(Records contained in a dataset)
(** X7. [scan] with a callback that returns, over ticks whose
    enumerations raise nothing, started with [run] True: it performs
    exactly one poll per tick up to and including the first tick during
    which [stop()] is called, in order. If there is such a tick the loop
    has exited with [run] False and the later ticks are never polled;
    otherwise it is still polling. *)
Theorem scan_polls_until_stopped f (ticks : list tick) w :
  returns f → run (self w) = true → Forall tick_ok ticks →
  ∃ w', replay (Some f) (tick_snapshot <$> until_stop ticks) w = Some (Normal, w') ∧
        scan (Some f) ticks w =
          Some (if existsb tick_stop ticks
                then (Stopped, World (stop (self w')) (handler w') (calls w'))
                else (Polling, w')).
Proof.
  intros Hf. revert w. induction ticks as [|tk ticks IH]; intros w Hrun Hok.
  - exists w. simpl. by rewrite Hrun.
  - apply Forall_cons in Hok as [Htk Hok].
    destruct (detect_new_drives_returns f (tick_snapshot tk) w Hf) as (kept & _ & Hdet).
    set (w1 := World _ _ _) in Hdet.
    assert (find_drives (tick_os tk) = (tick_snapshot tk, StopIteration)) as Hfd.
    { unfold tick_snapshot, tick_ok in *. by destruct (find_drives (tick_os tk)) as [ys e];
        simpl in *; subst. }
    cbn [scan existsb until_stop]. rewrite Hrun, Hfd, Hdet.
    cbn [mbind option_bind].
    destruct (tick_stop tk) eqn:Hstop; cbn [orb].
    + exists w1. rewrite fmap_cons. cbn [replay fmap list_fmap].
      rewrite Hdet. cbn [mbind option_bind]. split; [done|].
      by rewrite scan_stopped.
    + destruct (IH w1) as (w' & Hrep & Hscan); [done..|].
      exists w'. rewrite fmap_cons. cbn [replay]. rewrite Hdet.
      cbn [mbind option_bind]. by rewrite Hrep, Hscan.
Qed.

Prompt — Gather from the data above every line with the string "self".

Answer space —
  returns f → run (self w) = true → Forall tick_ok ticks →
                then (Stopped, World (stop (self w')) (handler w') (calls w'))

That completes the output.